• **DATASET CONTENT**
(** A dispatcher that can be destroyed. *)
Definition dispatcher_live (k : K) (d : Dispatcher) : Prop :=
  pool_wf (pool_ d) /\ workers_ (pool_ d) <> [] /\
  (EventFd.valid (notifier_ d) = true -> counting (notifier_ d) (view k)).

(** What the workers need to go on: also enough fuel for the signals. *)
Definition world_fuelled (notifier : EventFd) (fuel : nat) (w : World K) : Prop :=
  world_live notifier w /\ (os_signals (view (kernel_ w)) < fuel)%nat.

Lemma world_fuelled_step notifier fuel e w o w' :
  world_fuelled notifier fuel w -> worker_step notifier e w o w' -> world_fuelled notifier fuel w'.
Proof.
  intros [Hl Hf] Hs. destruct (world_live_step _ _ _ _ _ Hl Hs) as [? [? _]]. split; [done|lia].
Qed.

Lemma world_fuelled_run notifier fuel e w :
  world_fuelled notifier fuel w -> is_Some (publish_run fuel notifier e w).
Proof. intros [? ?]. by apply publish_run_total. Qed.

Lemma worker_step_fewer notifier (I : World K -> Prop) e w e' w' :
  I w -> worker_step notifier e w (Continues e') w' -> (stages_left e' < stages_left e)%nat.
Proof. intros _. apply worker_step_stages. Qed.

Abbreviation destroy_steps notifier := (rtc (destroy_step ToProcess (worker_step notifier))).

(** Destroying only counts the notifier's counter up. *)
Lemma destroy_steps_counts notifier x x' :
  world_live notifier x.1.2 -> destroy_steps notifier x x' ->
  only_counts (view (kernel_ x.1.2)) (view (kernel_ x'.1.2)).
Proof.
  intros Hl Hs.
  apply (destroy_memory ToProcess stages_left (worker_step notifier) (world_live notifier)
    (fun e g o g' Hg Hw => proj1 (world_live_step _ _ _ _ _ Hg Hw)) (worker_step_fewer notifier _)
    (fun w w' => only_counts (view (kernel_ w)) (view (kernel_ w'))) x x'); auto.
  intros e g o g' Hg Hw. by eapply world_live_step.
Qed.

(** A result is neither lost nor duplicated, and none is taken. *)
Lemma destroy_steps_results notifier x x' :
  destroy_steps notifier x x' ->
  taken_ x'.1.2 = taken_ x.1.2 /\
  completed_ (memory_ x.1.2) ++ in_flight x.1.1 ≡ₚ completed_ (memory_ x'.1.2) ++ in_flight x'.1.1.
Proof.
  induction 1 as [x|x x1 x' Hs _ [Ht IH]]; [done|].
  assert (Htk : taken_ x1.1.2 = taken_ x.1.2).
  { inversion Hs as [? ? Hr|]; subst; [|done]. inversion Hr as [|? ? ? ? _ Hp]; subst; [done|].
    inversion Hp as [|? ? ? ? ? ? ? ? Hw| | | |]; subst; try done. by destruct Hw. }
  split; [congruence|]. rewrite <-IH.
  destruct (destroy_step_pool _ _ (loop_step notifier) _ _ Hs) as (ev & Hp & Hacc).
  destruct x as [[p w] ph], x1 as [[p1 w1] ph1]; simpl in *.
  apply pool_step_results in Hp. rewrite Hacc, Htk in Hp; simpl in Hp.
  by apply Permutation_app_inv_l in Hp.
Qed.

Lemma exited_in_flight p :
  Forall (fun w => w = Exited) (workers_ p) -> queue_ (tasks_ p) = [] -> in_flight p = [].
Proof. intros Hex. apply in_flight_idle. by apply (running_idle Exited). Qed.

(** For every schedule the destructor returns; the last state of the threads. *)
Lemma destroyed_pool fuel cs k d :
  dispatcher_live k d -> (os_signals (view k) < fuel)%nat ->
  exists p w,
    destroy_steps (notifier_ d) (pool_ d, mkWorld k (shared_ d) false [], AtMutex) (p, w, Destroyed) /\
    Forall (fun w => w = Exited) (workers_ p) /\ queue_ (tasks_ p) = [] /\
    destruct_dispatcher fuel cs k d
      = Some (close_owned (kernel_ w) (notificationFd d), memory_ w).
Proof.
  intros (Hwf & Hne & Hlive) Hf. set (s := (pool_ d, mkWorld k (shared_ d) false [])).
  pose proof (destruct_pool_steps ToProcess (publish_run fuel (notifier_ d)) stages_left
    (worker_step (notifier_ d)) (publish_run_sound fuel (notifier_ d)) cs s) as Hs.
  destruct (destruct_pool_returns ToProcess (publish_run fuel (notifier_ d)) stages_left
    (worker_step (notifier_ d)) (world_fuelled (notifier_ d) fuel)
    (publish_run_sound fuel (notifier_ d)) (world_fuelled_step _ _) (worker_step_fewer _ _)
    (world_fuelled_run _ _) cs s Hwf Hne) as [Hph (_ & _ & _ & Hx)]; [by split|].
  unfold destruct_dispatcher. fold s.
  destruct (destruct_pool _ _ _ _ _) as [[p w] ph]; simpl in Hph, Hx; subst ph.
  destruct Hx as (_ & Hq & Hex). exists p, w. split_and!; auto.
  rewrite decide_True by done. unfold destruct_event_fd. by rewrite closeDescriptor_spec.
Qed.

• **TASK TO COMPLETE**
The response must hold only the lines above from the line with "(** For every" through the line with "destroy_steps (notifier_ d)", each copied exactly, both ends kept.

• **TASK OUTPUT**
(** For every schedule the destructor returns; the last state of the threads. *)
Lemma destroyed_pool fuel cs k d :
  dispatcher_live k d -> (os_signals (view k) < fuel)%nat ->
  exists p w,
    destroy_steps (notifier_ d) (pool_ d, mkWorld k (shared_ d) false [], AtMutex) (p, w, Destroyed) /\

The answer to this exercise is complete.